Sementara itu, risiko geopolitik global semakin meningkat seiring dengan konflik Israel dan Hamas, yang berpotensi mengganggu perekonomian dunia secara signifikan apabila terjadi eskalasi di Timur Tengah. Di Eropa, kinerja ekonomi diprediksi masih mengalami stagflasi. Di China, pemulihan ekonomi masih belum sesuai ekspektasi dan kinerja ekonomi yang masih di level pandemi meningkatkan kekhawatiran bagi pemulihan perekonomian global.

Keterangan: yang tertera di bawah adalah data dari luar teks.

(** C28: The hook is always on.  Whatever calls the console makes of the library and in
    whatever order, tics before [init], reloads in the middle, chunks and functions that
    fail, and whatever the cart's code and the debugger do meanwhile: a live Lua state has
    the master hook installed with the mask of the configuration in force, which is the
    one the library was built for; in spike i, which has no hook, none. *)
Theorem hook_installed es clock h :
  settings_kept pause -> entries es (fresh clock) = Some h -> hooked h.
Proof.
  intros Hp. assert (hooked (@fresh S clock)) as Hf by done. revert Hf. generalize (@fresh S clock).
  induction es as [|e es IH]; intros h0 H0; cbn [entries]; [by intros [= <-]|].
  destruct (enter e h0) as [h1|] eqn:E; [|done]. cbn. apply IH. by eapply enter_hooked.
Qed.
End correctness.

(** ** The budget of a tic *)

Section budget.
Context {S L T : Type} (vm : lua S L T) (dap : dap_link L).
Context (pause : hook_config_t -> list Z -> hook_config_t * list Z).

(** Code that never ends of itself: it comes by one count event after the other, and
    catches no error. *)
Definition runaway (P : T -> Prop) : Prop :=
  forall t, P t ->
  exists ev resume, step vm t = Hooked ev resume /\ kind ev = LUA_HOOKCOUNT /\ P (resume None) /\
    forall msg, exists s, step vm (resume (Some msg)) = Finished s (Some msg).

Definition late (start now : Z) : Prop := 16667000 < u64 (now - start).

Lemma run_runaway P c t pre now rest n :
  runaway P -> settings c = settings (apply_master_config MASTER_BUDGET zero_config) -> P t ->
  Forall (fun u => ~ late (budget_tic_start_ns c) u) pre -> late (budget_tic_start_ns c) now ->
  (length pre + 2 <= n)%nat ->
  exists s, run_hooked vm dap pause n (fc_consolelua_master_hook_install c) t c (pre ++ now :: rest) =
    Some (s, Some (cstr "budget exceeded"), c, rest).
Proof.
  unfold late. intros HP Hs. injection Hs as Hb Ht Hd Hns.
  assert (selects (fc_consolelua_master_hook_install c) LUA_HOOKCOUNT = true) as Hsel.
  { unfold fc_consolelua_master_hook_install. by rewrite Hb, Ht, Hd. }
  revert t n. induction pre as [|u pre IH]; intros t n Ht' Hpre Hnow Hn;
    (destruct n as [|n]; [cbn in Hn; lia|]); cbn [run_hooked app];
    destruct (HP t Ht') as (ev & resume & -> & -> & Hnext & Herr); rewrite Hsel, budget_raises, Hns by done.
  - rewrite (proj2 (Z.ltb_lt _ _)) by done. destruct n as [|n]; [cbn in Hn; lia|]. cbn [run_hooked].
    destruct (Herr (cstr "budget exceeded")) as [s ->]. by exists s.
  - inversion_clear Hpre as [|? ? Hu Hpre']. rewrite (proj2 (Z.ltb_ge _ _)) by lia.
    apply IH; try done. cbn in Hn. lia.
Qed.

(** C27: A tic that never ends and catches no error is ended, in the library built with
    MASTER_BUDGET.  Whatever the tics before it used up, a cart's function that runs away,
    one count event after the other, without a [pcall] around it that would catch the
    error ([runaway]; [caught_budget_error] shows a cart that does), is stopped at the
    first count event more than 16.667 ms after the start of its own call, with all events
    before it let through, and the call returns: the state lives on with its hook, the
    budget's start is this call's, the clock is just past the late reading, and the
    error's text is what is left on the stack. *)
Theorem tic_budget P fuel fn h l t0 pre now rest :
  runaway P -> hooked (Some MASTER_BUDGET) h -> s_L h = Some l -> is_function vm (body l) fn = true ->
  P (start vm (body l) (Function fn)) -> clock_ h = t0 :: pre ++ now :: rest ->
  Forall (fun u => ~ late t0 u) pre -> late t0 now -> (length pre + 2 <= fuel)%nat ->
  exists s, call_function vm dap pause fuel (Some MASTER_BUDGET) fn h =
    Some (Host (s_bytecode h) (Some (State s (lua_hook l) (Datatypes.S (lua_top l))))
      (set_budget_start t0 (cfg h)) rest (printed h)).
Proof.
  intros HP Hh El Hf Hrun Hclock Hpre Hnow Hfuel. unfold hooked in Hh. rewrite El in Hh. destruct Hh as [Hhook Hs].
  unfold call_function. rewrite El. unfold fc_consolelua_master_hook_rearm.
  injection Hs as Hb Ht Hd Hns. rewrite Hb, Hclock. cbn [mbind option_bind].
  change (throttle_enabled (set_budget_start t0 (cfg h))) with (throttle_enabled (cfg h)). rewrite Ht.
  cbn [mbind option_bind body push]. rewrite Hf. unfold pcall, lua_pcall. cbn [lua_hook push body cfg clock_ set_cfg].
  rewrite Hhook, <- (install_settings (set_budget_start t0 (cfg h)) (cfg h)) by done.
  destruct (run_runaway P (set_budget_start t0 (cfg h)) (start vm (body l) (Function fn)) pre now rest fuel) as [s ->];
    try done. { unfold settings. cbn. by rewrite Hb, Ht, Hd, Hns. }
  cbn. exists s. unfold set_body. cbn [lua_hook push]. by rewrite Hhook.
Qed.
End budget.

Dikatakan Mahendra, kenaikan yield surat utang di AS meningkatkan tekanan outflow dari pasar emerging markets termasuk Indonesia, mendorong pelemahan terutama di pasar nilai tukar dan pasar obligasi secara cukup signifikan. “Volatilitas di pasar keuangan, baik di pasar saham, obligasi, dan nilai tukar juga dalam tren meningkat,” ujarnya.

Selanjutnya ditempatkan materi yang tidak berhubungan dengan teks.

(* ===== verification/DetHost.v ===== *)
(** * The determinism hosts (spikes/spike-f/det_host.c and spike-d's
    spikes/spike-d/ports/rv32emu/lua_det_bindings.c, lua_det_cart.c)

    Spike f runs the Lua workloads of spike d in a browser and compares the digests.  Its
    host repeats the generator, the digest, the bindings and even the guest's [strtof] in
    its own words; here both programs are modelled as they are written, and the test
    criterion of the spike is a theorem.  A script is the tree of its calls of the console;
    that Lua computes alike on both sides is a hypothesis of the comparison. *)

From S2P Require Import Prelude Layout Float32 Determinism CString Tracked SaveState TableFlatten Replay LuaCarts FMath HostString.
From S2P Require Whetstone.
Open Scope Z_scope.

(** ** Scripts *)

(** A script ends, with the message of an error nobody caught, or calls a function of the
    console and goes on with its results, or with the error it raised, which it may
    catch. *)
Inductive script :=
  | Finish (err : option (list Z))
  | CallConsole (name : string) (args : list lua_value) (k : option (list lua_value) -> script).

(** The globals of the bindings. *)
Record globals := Globals { g_fs : frame_state_t; g_rng : pcg32_t }.

Definition set_g_fs (v : frame_state_t) (s : globals) : globals := Globals v (g_rng s).
Definition set_g_rng (v : pcg32_t) (s : globals) : globals := Globals (g_fs s) v.

Definition binding : Type := list lua_value -> LuaM globals (list lua_value).

(** [luaL_setfuncs] *)
Fixpoint find_function (name : string) (reg : list (string * binding)) : option binding :=
  match reg with
  | [] => None
  | (n, f) :: reg => if bool_decide (name = n) then Some f else find_function name reg
  end.

(** The globals, what is printed, and the error the script ends with. *)
Fixpoint run_script (reg : list (string * binding)) (p : script) (s : globals) : globals * list Z * option (list Z) :=
  match p with
  | Finish err => (s, [], err)
  | CallConsole name args k =>
      match find_function name reg with
      | None => run_script reg (k None) s
      | Some f =>
          let '(s, out, r) := f args s in
          let '(s, out', err) := run_script reg (k r) s in
          (s, out ++ out', err)
      end
  end.

(** What both programs start from. *)
Definition globals_bss : globals := Globals frame_state_zero (Pcg32 0 0).

(** [g_fs.accum_*] *)
Definition set_accum_sin (v : Z) (s : frame_state_t) : frame_state_t :=
  FrameState (frame s) (rng_state s) (rng_inc s) v (accum_cos s) (accum_sqrt s) (accum_misc s) (mobs s).
Definition set_accum_cos (v : Z) (s : frame_state_t) : frame_state_t :=
  FrameState (frame s) (rng_state s) (rng_inc s) (accum_sin s) v (accum_sqrt s) (accum_misc s) (mobs s).
Definition set_accum_sqrt (v : Z) (s : frame_state_t) : frame_state_t :=
  FrameState (frame s) (rng_state s) (rng_inc s) (accum_sin s) (accum_cos s) v (accum_misc s) (mobs s).
Definition set_mobs (v : list frame_state_mob) (s : frame_state_t) : frame_state_t :=
  FrameState (frame s) (rng_state s) (rng_inc s) (accum_sin s) (accum_cos s) (accum_sqrt s) (accum_misc s) v.

(** [m->x = ...] and its siblings, with [m = &g_fs.mobs[idx]]. *)
Definition set_mob_field (idx : Z) (f : frame_state_mob -> frame_state_mob) (s : globals) : globals :=
  set_g_fs (set_mobs (alter f (Z.to_nat idx) (mobs (g_fs s))) (g_fs s)) s.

Di perekonomian domestik, tingkat inflasi tercatat sebesar 2,28 persen yoy, sejalan dengan ekspektasi pasar sebesar 2,2 persen. Namun, perlu dicermati tren kenaikan inflasi bahan makanan terutama komoditas beras dan gula di tengah potensi penurunan produksi global akibat El Nino.

Secara umum, daya beli masih tertekan tercermin dari inflasi inti yang kembali turun, serta penurunan indeks kepercayaan konsumen serta kinerja penjualan ritel yang rendah. “Namun, kinerja sektor korporasi relatif masih baik terlihat dari PMI Manufaktur yang terus berada di zona ekspansi dan neraca perdagangan yang masih mencatatkan surplus,” katanya.

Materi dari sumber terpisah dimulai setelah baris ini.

(** * BeatyPets RAG system (DSPy + LanceDB notebook): a shallow embedding

    The development follows the notebook [DSPy-LanceDB-demo.ipynb]:
    - the Python built-ins the code relies on ([str.split], [str.join],
      [range], slicing, [re.search(r'\d+')], [int]);
    - [Vectorstore] (chunking, persistence, hybrid search);
    - [RAG], [EvaluatorRAG] and [RAG_Assitant].

    Python strings are sequences of Unicode code points; exceptions are an
    explicit error result; the storage engine, the embedding model and the
    language model are collaborators of the program and appear as type
    classes, so that every statement holds for any of their instances. *)

From Stdlib Require Import ZArith NArith QArith List String Ascii Lia.
From stdpp Require Import base gmap strings list.

(** ** Python values, exceptions and built-ins *)

(** A Python [str]: the sequence of its code points. *)
Abbreviation str := (list N).

(** A string literal of the source, as a Python [str]. *)
Definition py (s : string) : str :=
  List.map N_of_ascii (list_ascii_of_string s).

Inductive exn : Type :=
  | ValueError (msg : string)
  | TypeError (msg : string)
  | AttributeError (attr : string)
  | TableNotFound (name : str)
  | CollaboratorError (code : N).

Inductive result (A : Type) : Type :=
  | Ok (a : A)
  | Raise (e : exn).
Arguments Ok {A} a.
Arguments Raise {A} e.

Definition rbind {A B} (r : result A) (k : A -> result B) : result B :=
  match r with
  | Ok a => k a
  | Raise e => Raise e
  end.

(** Python objects that can reach the evaluator's metric; [PyObject] is any
    object of another class, named by its identity. *)
Inductive value : Type :=
  | PyNone
  | PyBool (b : bool)
  | PyInt (n : Z)
  | PyFloat (bits : N)
  | PyStr (s : str)
  | PyObject (id : N).

(** [str.isspace] on one code point ([_PyUnicode_IsWhitespace]). *)
Definition py_isspace (c : N) : bool :=
  ((9 <=? c) && (c <=? 13)
   || (28 <=? c) && (c <=? 32)
   || (c =? 133) || (c =? 160) || (c =? 5760)
   || (8192 <=? c) && (c <=? 8202)
   || (c =? 8232) || (c =? 8233) || (c =? 8239) || (c =? 8287)
   || (c =? 12288))%N.

(** [s.split()] with no separator: maximal runs of non-whitespace; [cur]
    is the word being scanned. *)
Fixpoint split_ws (cur : str) (s : str) : list str :=
  match s with
  | [] => match cur with [] => [] | _ :: _ => [cur] end
  | c :: s' =>
      if py_isspace c then
        match cur with
        | [] => split_ws [] s'
        | _ :: _ => cur :: split_ws [] s'
        end
      else split_ws (cur ++ [c]) s'
  end.

Definition py_split (s : str) : list str := split_ws [] s.

(** [sep.join(parts)]. *)
Fixpoint py_join (sep : str) (parts : list str) : str :=
  match parts with
  | [] => []
  | p :: rest =>
      match rest with
      | [] => p
      | _ :: _ => p ++ sep ++ py_join sep rest
      end
  end.

(** Number of items of [range(start, stop, step)] for [step <> 0]. *)
Definition range_len (start stop step : Z) : Z :=
  if (0 <? step)%Z then
    if (start <? stop)%Z then ((stop - start - 1) / step + 1)%Z else 0%Z
  else
    if (stop <? start)%Z then ((start - stop - 1) / (- step) + 1)%Z else 0%Z.

(** [range(start, stop, step)], as the list it iterates over. *)
Definition py_range (start stop step : Z) : result (list Z) :=
  if (step =? 0)%Z then Raise (ValueError "range() arg 3 must not be zero")
  else Ok (List.map (fun k => (start + Z.of_nat k * step)%Z)
             (seq 0 (Z.to_nat (range_len start stop step)))).

(** Slice bounds are clamped to the sequence ([PySlice_AdjustIndices]). *)
Definition adjust_index (len i : Z) : Z :=
  if (i <? 0)%Z then Z.max 0 (i + len) else Z.min i len.

(** [l[i:j]]. *)
Definition py_slice {A} (l : list A) (i j : Z) : list A :=
  let n := Z.of_nat (length l) in
  let lo := adjust_index n i in
  let hi := adjust_index n j in
  firstn (Z.to_nat (hi - lo)) (skipn (Z.to_nat lo) l).

(** [re.sub(r'\s+', ' ', s)]: every maximal whitespace run becomes one
    space; [in_run] tells that the run was already replaced. *)
Fixpoint re_sub_ws_go (in_run : bool) (s : str) : str :=
  match s with
  | [] => []
  | c :: s' =>
      if py_isspace c then
        if in_run then re_sub_ws_go true s' else 32%N :: re_sub_ws_go true s'
      else c :: re_sub_ws_go false s'
  end.

Definition re_sub_ws (s : str) : str := re_sub_ws_go false s.

(** The interpreter's Unicode database gives the decimal value of the
    decimal digits outside ASCII (category Nd); the table is not part of the
    program and is a parameter of the development. *)
Class UnicodeDB : Type := { uni_decimal : N -> option N }.

(** The table with ASCII digits only. *)
Definition ascii_only : UnicodeDB := {| uni_decimal := fun _ => None |}.

(** A table with the Arabic-Indic digits U+0660..U+0669 as well. *)
Definition with_arabic_indic : UnicodeDB :=
  {| uni_decimal := fun c =>
       if ((1632 <=? c) && (c <=? 1641))%N then Some (c - 1632)%N else None |}.

(** [Py_UNICODE_TODECIMAL]: the decimal value of a digit, if it is one. *)
Definition py_todecimal `{UnicodeDB} (c : N) : option N :=
  if (c <? 128)%N then
    if ((48 <=? c) && (c <=? 57))%N then Some (c - 48)%N else None
  else uni_decimal c.

(** What [\d] matches in a [str] pattern. *)
Definition py_isdecimal `{UnicodeDB} (c : N) : bool :=
  match py_todecimal c with Some _ => true | None => false end.

(** The longest prefix of decimal digits. *)
Fixpoint span_digits `{UnicodeDB} (s : str) : str :=
  match s with
  | [] => []
  | c :: s' => if py_isdecimal c then c :: span_digits s' else []
  end.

Dari sisi perbankan, Kepala Eksekutif Pengawas Perbankan OJK Dian Ediana Rae menegaskan, di tengah tingkat suku bunga AS yang tinggi dan keyakinan akan berlangsung lebih lama dari perkiraan semula (higher for longer), industri perbankan Indonesia tetap solid dan resilien dengan ditopang tingkat permodalan (Capital Adequacy Ratio/CAR) yang tinggi sebesar 27,41 persen atau jauh di atas rata-rata CAR negara lain yang berada di bawah 20 persen.

“Hal ini menunjukkan bahwa kebijakan prudential kita yang konservatif sangat membantu didalam menangani situasi global yang masih ditandai dengan Volatility, Uncertainty, Complexity, Ambiguity (VUCA),” ujarnya di kesempatan yang sama.

Kinerja intermediasi perbankan tetap terjaga dengan pertumbuhan kredit per September 2023 tercatat 8,96 persen yoy dibanding pada Agustus 2023 sebesar 9,06 persen yoy menjadi Rp6.837,30 triliun, dengan pertumbuhan tertinggi pada kredit investasi sebesar 11,19 persen yoy.

Ditinjau dari kepemilikan bank, pada September 2023, Bank Umum Swasta Domestik menjadi kontributor pertumbuhan kredit terbesar yaitu sebesar 12,19 persen yoy, dibandingkan pada Bulan Juni dan Juli 2023 laju pertumbuhan kredit tertinggi dikontribusikan oleh Bank BUMN sebesar 8,30 persen dan 9,81 persen yoy.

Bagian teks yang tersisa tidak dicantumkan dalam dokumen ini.